Chronique sur l’itinérance: un chien sur le trottoir

Caroline Leblanc

L’itinérance présente son lot de difficulté, mais d’y vivre accompagné d’un animal de compagnie demeure un double de défi.

Dans un monde idéal, sa présence devrait être acceptée auprès des organismes qui œuvrent auprès des personnes itinérantes, mais c’est loin d’être le cas. Bien que certains organismes reconnaissent le côté bénéfique d’une telle relation, son inclusion peut devenir complexe.

Trop souvent, les organismes ont des effectifs limités pour remplir leur mandat de base. Lorsqu’une personne itinérante décide de prendre sous son aile un animal, sa présence lui procure non seulement un amour inconditionnel, mais la confronte aussi à vivre une épreuve pour avoir recours aux services tels que des soupes populaires, les services de la santé et des services sociaux et l’hébergement.

Actuellement, le seul endroit pour dormir dans la métropole qui accepte les animaux de compagnie est l’organisme Le Bunker pour les personnes de moins de 25 ans, ainsi que les haltes-chaleur qui ouvrent leurs portes à partir de -20°C. Imaginez-vous, par cette température, dormir dans une entrée d’immeuble d’où l’on vous demande de partir en plein milieu de la nuit?

Mais les défis ne s’arrêtent pas là. En étant continuellement exposées dans l’espace public, les personnes itinérantes avec un animal de compagnie sont davantage ciblées par des contraventions pour la fréquentation d’espaces verts interdisant un chien sans laisse et ni médaille.

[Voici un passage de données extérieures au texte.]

(** An option of 128 or more characters ends the parse without an error:
    the options before it are returned with code 0 and it and everything after
    it is dropped. *)
Theorem parse_options_truncates `{Heap} l long rest :
  heap_never_fails -> Forall option_ok l -> no_separator long -> zlen long = MAX_TOK_LEN ->
  ecryptfs_parse_options
    (Some (mjoin ((fun o => option_text o ++ [44]) <$> l) ++ long ++ rest)) =
  Ok (0, option_node <$> l).
Proof.
  intros Hh Hl Hs Hlen. unfold ecryptfs_parse_options, generate_nv_list.
  rewrite nv_loop_options by done.
  destruct long as [|c long _] using rev_ind; [done|].
  apply Forall_app in Hs as [Hs [[H1 H2] _]%Forall_cons_1].
  rewrite zlen_app in Hlen. change (zlen [c]) with 1 in Hlen.
  rewrite <- app_assoc, nv_loop_token by (done || rewrite zlen_nil; lia).
  cbn [app nv_loop]. replace ((c =? 44) || (c =? 10)) with false by lia.
  rewrite zlen_app. change (zlen [c]) with 1.
  replace (zlen long + 1 =? MAX_TOK_LEN) with true by lia.
  rewrite bind_Ok. unfold nv_list. cbn [nv_done nv_next]. cbn [nv_start nv_done nv_next].
  unfold mret, outcome_ret. do 2 f_equal. destruct l; [done|]. by rewrite app_nil_r.
Qed.

Lemma parse_options_truncates_witness :
  @ecryptfs_parse_options plenty
    (Some (mjoin ((fun o => option_text o ++ [44]) <$> [(lit "ro", None)]) ++
           replicate 128 97 ++ lit ",cipher=aes")) =
  Ok (0, option_node <$> [(lit "ro", None)]).
Proof.
  apply (@parse_options_truncates plenty).
  - intros line k. reflexivity.
  - repeat (apply Forall_cons_2; [apply sample_option_ok; reflexivity|]). apply Forall_nil_2.
  - apply Forall_replicate. split; discriminate.
  - reflexivity.
Defined.

(** The suboptions of a key: [key=module:name=value:...] parses to the
    node of the key followed by the nodes of its suboptions, as if they had
    been separated by commas. *)
Theorem parse_key_suboptions `{Heap} m l :
  heap_never_fails -> option_ok (lit "key", Some m) -> no_colon m ->
  Forall option_ok l -> Forall (fun o => no_colon (option_text o)) l -> l <> [] ->
  zlen (join_with 58 (option_text <$> (lit "key", Some m) :: l)) < MAX_TOK_LEN ->
  ecryptfs_parse_options (Some (join_with 58 (option_text <$> (lit "key", Some m) :: l))) =
  Ok (0, option_node <$> (lit "key", Some m) :: l).
Proof.
  intros Hh Hk Hm Hl Hc Hne Hlen. unfold ecryptfs_parse_options, generate_nv_list.
  set (o := (lit "key", Some m)) in *.
  assert (Forall option_ok (o :: l)) as Hol by (by constructor).
  assert (no_colon (option_text o)) as Hoc.
  { subst o. cbn [option_text]. apply Forall_app. split; [|constructor; [discriminate|exact Hm]].
    repeat constructor; discriminate. }
  assert (no_separator (join_with 58 (option_text <$> o :: l))) as Hsep.
  { clear -Hol. induction (o :: l) as [|o' l' IH]; [constructor|].
    apply Forall_cons_1 in Hol as [[_ Ho' _ _ _ _ _] Hol].
    destruct l' as [|o'' l']; [done|].
    change (join_with 58 (option_text <$> o' :: o'' :: l'))
      with (option_text o' ++ 58 :: join_with 58 (option_text <$> o'' :: l')).
    apply Forall_app. split; [done|]. constructor; [done|]. by apply IH. }
  rewrite <- (app_nil_r (join_with _ _)), nv_loop_token by (done || rewrite zlen_nil; lia).
  rewrite app_nil_l. cbn [nv_loop]. unfold process_comma_tok.
  assert (exists s, join_with 58 (option_text <$> o :: l) = lit "key=" ++ m ++ 58 :: s) as [s E].
  { destruct l as [|o' l]; [done|]. eexists.
    change (join_with 58 (option_text <$> o :: o' :: l))
      with (option_text o ++ 58 :: join_with 58 (option_text <$> o' :: l)).
    subst o. cbn [option_text]. by rewrite <- app_assoc. }
  assert (is_colon_list (join_with 58 (option_text <$> o :: l)) = true) as Hcl.
  { rewrite E. unfold is_colon_list. rewrite !andb_true_iff. split; [split|].
    - rewrite !zlen_app, zlen_cons. change (zlen (lit "key=")) with 4.
      pose proof (zlen_nonneg m). pose proof (zlen_nonneg s). lia.
    - unfold prefixb. apply bool_decide_eq_true. apply take_app_length.
    - rewrite (drop_app_length' (lit "key=")) by done. rewrite existsb_app. cbn [existsb].
      apply orb_true_iff. by right. }
  pose proof (colon_loop_options 1 nv_start (o :: l) Hh Hol ltac:(by constructor) ltac:(done)) as Hloop.
  set (tok := join_with 58 (option_text <$> o :: l)) in *.
  assert (exists t, tok = 107 :: t) as [t Et] by (rewrite E; by eexists).
  clear E. clearbody tok. subst tok.
  rewrite process_colon_list, Hloop, bind_Ok by (done || lia).
  unfold nv_list. cbn [nv_done nv_next option_list nv_start]. by rewrite app_nil_r.
Qed.
(* ===== verification/DecisionGraph.v ===== *)
(** * Decision graphs: [src/libecryptfs/decision_graph.c] and
    [src/include/decision_graph.h]

    The options of a mount are found by walking a graph of parameter nodes: a
    node gets a value from the option list, from its default or from the user,
    and a transition that fits the value leads to the next node and calls a
    function.  Nodes point to each other and are changed during the walk, so
    they live in a store by address; the functions of transition nodes are tags,
    interpreted where the functions are modelled.  Allocations of this file are
    asked for by line number plus 10000. *)

From S2P Require Import Prelude CLib Ecryptfs PassphraseSig KeyMod KeyPayload KeyManagement CmdLnParser.

(** ** Computations that may end the process
    A transition function can call [exit]: such computations return [None]
    then. *)
Definition running (A : Type) : Type := outcome (option A).
Definition go {A} (a : A) : running A := Ok (Some a).
Definition exited {A} : running A := Ok None.
Definition rbind {A B} (m : running A) (f : A -> running B) : running B :=
  match m with Ok (Some a) => f a | Ok None => Ok None | UB e => UB e end.
(** A computation that does not end the process. *)
Definition stays {A} (m : outcome A) : running A :=
  match m with Ok a => Ok (Some a) | UB e => UB e end.
Notation "x ⇐ y ; z" := (rbind y (fun x : _ => z))
  (at level 20, y at level 100, z at level 200, only parsing) : outcome_scope.
Notation "' x ⇐ y ; z" := (rbind y (fun x : _ => z))
  (at level 20, x pattern, y at level 100, z at level 200, only parsing) : outcome_scope.

(** ** Nodes *)
Definition NULL_TOK : Z := 1.
Definition DEFAULT_TOK : Z := 2.
Definition MOUNT_ERROR : Z := 3.
Definition WRONG_VALUE : Z := 4.
Definition MAX_NUM_TRANSITIONS : Z := 64.
Definition ECRYPTFS_PROCESSED : Z := 8.

Definition ECRYPTFS_PARAM_FLAG_ECHO_INPUT : Z := 0x00000001.
Definition ECRYPTFS_PARAM_FLAG_MASK_OUTPUT : Z := 0x00000002.
Definition ECRYPTFS_ALLOW_IMPLICIT_TRANSITION : Z := 0x00000004.
Definition ECRYPTFS_PARAM_FLAG_NO_VALUE : Z := 0x00000008.
Definition DISPLAY_TRANSITION_NODE_VALS : Z := 0x00000010.
Definition VERIFY_VALUE : Z := 0x00000020.
Definition STDIN_REQUIRED : Z := 0x00000040.
Definition PARAMETER_SET : Z := 0x00000080.
Definition ECRYPTFS_PARAM_FORCE_DISPLAY_NODES : Z := 0x00000200.
Definition ECRYPTFS_DISPLAY_PRETTY_VALS : Z := 0x00000400.
Definition ECRYPTFS_NO_AUTO_TRANSITION : Z := 0x00000800.
Definition ECRYPTFS_IMPLICIT_OVERRIDE_DEFAULT : Z := 0x00001000.
Definition ECRYPTFS_NONEMPTY_VALUE_REQUIRED : Z := 0x00002000.

Definition has_flag (flags flag : Z) : bool := negb (Z.land flags flag =? 0).

(** The functions a transition node can name; [TfModule] are those of modules
    loaded at run time. *)
Inductive trans_fn :=
  | SigParamNodeCallback
  | TfKeyBytes
  | TfCipher
  | GetHmac
  | GetPassthrough
  | GetXattr
  | GetEncryptedPassthrough
  | FilenameCryptoFnekSigCallback
  | GetEnableFilenameCrypto
  | AnotherKeyParamNodeCallback
  | TfPasswd
  | TfPassFile
  | TfSalt
  | EnterLinearSubgraph
  | LinearSubgraphVal
  | ExitLinearSubgraph
  | TfModule (n : Z).

Record transition_node := TransNode {
  tn_val : option cstring;
  tn_pretty_val : option cstring;
  tn_next_token : option Z;
  tn_trans_func : option trans_fn
}.

(** [num_mnt_opt_names] and [num_transitions] are the lengths of the lists. *)
Record param_node := ParamNode {
  pn_mnt_opt_names : list cstring;
  pn_prompt : option cstring;
  pn_val : option cstring;
  pn_default_val : option cstring;
  pn_suggested_val : option cstring;
  pn_flags : Z;
  pn_tl : list transition_node
}.

Definition set_val (v : option cstring) (p : param_node) : param_node :=
  ParamNode (pn_mnt_opt_names p) (pn_prompt p) v (pn_default_val p) (pn_suggested_val p)
    (pn_flags p) (pn_tl p).
Definition set_suggested_val (v : option cstring) (p : param_node) : param_node :=
  ParamNode (pn_mnt_opt_names p) (pn_prompt p) (pn_val p) (pn_default_val p) v
    (pn_flags p) (pn_tl p).
Definition set_flags (flags : Z) (p : param_node) : param_node :=
  ParamNode (pn_mnt_opt_names p) (pn_prompt p) (pn_val p) (pn_default_val p) (pn_suggested_val p)
    flags (pn_tl p).
Definition set_tl (tl : list transition_node) (p : param_node) : param_node :=
  ParamNode (pn_mnt_opt_names p) (pn_prompt p) (pn_val p) (pn_default_val p) (pn_suggested_val p)
    (pn_flags p) tl.
Definition set_next_token (next : option Z) (tn : transition_node) : transition_node :=
  TransNode (tn_val tn) (tn_pretty_val tn) next (tn_trans_func tn).

(** ** The state of a walk *)

(** What [foo] points to: the context of a linear subgraph, with the index of
    its key module and the values so far, that of a module loaded at run time,
    with the strings it keeps, or that of a provider of such a module. *)
Inductive subgraph :=
  | FooNull
  | FooCtx (key_mod : nat) (vals : list cstring)
  | FooModule (key_mod : nat) (members : list (option cstring))
  | FooProvider (members : list (option cstring)) (numbers : list Z)
  | FooFreed.

(** A call of a library that a function of a module makes for its effect. *)
Record library_call := LibraryCall {
  lc_function : cstring;
  lc_strings : list (option cstring);
  lc_numbers : list Z
}.

(** The nodes, the option list, the stack of mount options (top first; the
    entry at the bottom has no value), [foo], the key modules and [verbosity]
    of the context, the keyring, what [get_string] will answer, the static
    variables of [do_transition], the next free address, the number of nodes
    visited and the calls of other libraries, in order. *)
Record gstate := GState {
  g_nodes : gmap Z param_node;
  g_nvp : list ecryptfs_name_val_pair;
  g_mnt : list (option cstring);
  g_foo : subgraph;
  g_mods : key_mod_list;
  g_verbosity : Z;
  g_keyring : gmap (list Z) ecryptfs_auth_tok;
  g_input : list (Z * option cstring);
  g_repeated : Z;
  g_lastnode : option Z;
  g_next_id : Z;
  g_steps : nat;
  g_calls : list library_call
}.

Definition set_nodes (x : gmap Z param_node) (s : gstate) : gstate :=
  GState x (g_nvp s) (g_mnt s) (g_foo s) (g_mods s) (g_verbosity s) (g_keyring s) (g_input s)
    (g_repeated s) (g_lastnode s) (g_next_id s) (g_steps s) (g_calls s).
Definition set_nvp (x : list ecryptfs_name_val_pair) (s : gstate) : gstate :=
  GState (g_nodes s) x (g_mnt s) (g_foo s) (g_mods s) (g_verbosity s) (g_keyring s) (g_input s)
    (g_repeated s) (g_lastnode s) (g_next_id s) (g_steps s) (g_calls s).
Definition set_mnt (x : list (option cstring)) (s : gstate) : gstate :=
  GState (g_nodes s) (g_nvp s) x (g_foo s) (g_mods s) (g_verbosity s) (g_keyring s) (g_input s)
    (g_repeated s) (g_lastnode s) (g_next_id s) (g_steps s) (g_calls s).
Definition set_foo (x : subgraph) (s : gstate) : gstate :=
  GState (g_nodes s) (g_nvp s) (g_mnt s) x (g_mods s) (g_verbosity s) (g_keyring s) (g_input s)
    (g_repeated s) (g_lastnode s) (g_next_id s) (g_steps s) (g_calls s).
Definition set_mods (x : key_mod_list) (s : gstate) : gstate :=
  GState (g_nodes s) (g_nvp s) (g_mnt s) (g_foo s) x (g_verbosity s) (g_keyring s) (g_input s)
    (g_repeated s) (g_lastnode s) (g_next_id s) (g_steps s) (g_calls s).
Definition set_verbosity (x : Z) (s : gstate) : gstate :=
  GState (g_nodes s) (g_nvp s) (g_mnt s) (g_foo s) (g_mods s) x (g_keyring s) (g_input s)
    (g_repeated s) (g_lastnode s) (g_next_id s) (g_steps s) (g_calls s).
Definition set_keyring (x : gmap (list Z) ecryptfs_auth_tok) (s : gstate) : gstate :=
  GState (g_nodes s) (g_nvp s) (g_mnt s) (g_foo s) (g_mods s) (g_verbosity s) x (g_input s)
    (g_repeated s) (g_lastnode s) (g_next_id s) (g_steps s) (g_calls s).
Definition set_input (x : list (Z * option cstring)) (s : gstate) : gstate :=
  GState (g_nodes s) (g_nvp s) (g_mnt s) (g_foo s) (g_mods s) (g_verbosity s) (g_keyring s) x
    (g_repeated s) (g_lastnode s) (g_next_id s) (g_steps s) (g_calls s).
Definition set_repeated (x : Z) (s : gstate) : gstate :=
  GState (g_nodes s) (g_nvp s) (g_mnt s) (g_foo s) (g_mods s) (g_verbosity s) (g_keyring s)
    (g_input s) x (g_lastnode s) (g_next_id s) (g_steps s) (g_calls s).
Definition set_lastnode (x : option Z) (s : gstate) : gstate :=
  GState (g_nodes s) (g_nvp s) (g_mnt s) (g_foo s) (g_mods s) (g_verbosity s) (g_keyring s)
    (g_input s) (g_repeated s) x (g_next_id s) (g_steps s) (g_calls s).
Definition set_next_id (x : Z) (s : gstate) : gstate :=
  GState (g_nodes s) (g_nvp s) (g_mnt s) (g_foo s) (g_mods s) (g_verbosity s) (g_keyring s)
    (g_input s) (g_repeated s) (g_lastnode s) x (g_steps s) (g_calls s).
Definition set_steps (x : nat) (s : gstate) : gstate :=
  GState (g_nodes s) (g_nvp s) (g_mnt s) (g_foo s) (g_mods s) (g_verbosity s) (g_keyring s)
    (g_input s) (g_repeated s) (g_lastnode s) (g_next_id s) x (g_calls s).
Definition add_call (c : library_call) (s : gstate) : gstate :=
  GState (g_nodes s) (g_nvp s) (g_mnt s) (g_foo s) (g_mods s) (g_verbosity s) (g_keyring s)
    (g_input s) (g_repeated s) (g_lastnode s) (g_next_id s) (g_steps s) (g_calls s ++ [c]).

(** Following the pointer [n], and changing what it points to. *)
Definition get_node (s : gstate) (n : Z) : outcome param_node :=
  match g_nodes s !! n with Some p => Ok p | None => UB NullDeref end.
Definition upd_node (n : Z) (f : param_node -> param_node) (s : gstate) : gstate :=
  set_nodes (alter f n (g_nodes s)) s.
(** [node->tl[i]]. *)
Definition get_tn (s : gstate) (n : Z) (i : nat) : outcome transition_node :=
  p ← get_node s n;
  match pn_tl p !! i with Some tn => Ok tn | None => UB OutOfBoundsRead end.
(** [node->tl[i].next_token = next]. *)
Definition set_next (n : Z) (i : nat) (next : option Z) (s : gstate) : gstate :=
  upd_node n (fun p => set_tl (alter (set_next_token next) i (pn_tl p)) p) s.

Actuellement, dans la métropole (et ailleurs au Québec), le maire Coderre et son administration sont devenus proactifs dans l’obtention et le contrôle de médaille pour animaux. Cependant, les personnes itinérantes n’ont pas nécessairement l’adresse ou la situation économique nécessaires pour l’obtenir. Outre cette exigence que nombreux ne peuvent satisfaire, certaines d’entre elles ne sont simplement pas au courant, car elles ne sont que de passage dans la ville.

Certains individus se demandent pourquoi les personnes itinérantes n’abandonnent pas leur animal pour combler leurs besoins de base tels que manger et dormir. D’autres auront de la compassion envers l’animal et son maître, car ils reconnaissent l’importance d’un tel lien.

Encore de nos jours, les personnes itinérantes vivant avec un animal de compagnie restent un phénomène que nous voyons au quotidien, mais qui demeure incompris. Peu de réflexions ont été approfondies sur cette réalité que vit ce fragment de la population itinérante.

Cette relation n’est sans aucun doute pas prise en compte sous tous ses aspects et cela nous empêche de la considérer à sa juste valeur avec ses défis et ses bénéfices. Les humains en première ligne, oui! Mais quand commencerons-nous, en tant que société, à valoriser l’animal dans nos interventions auprès des personnes itinérantes?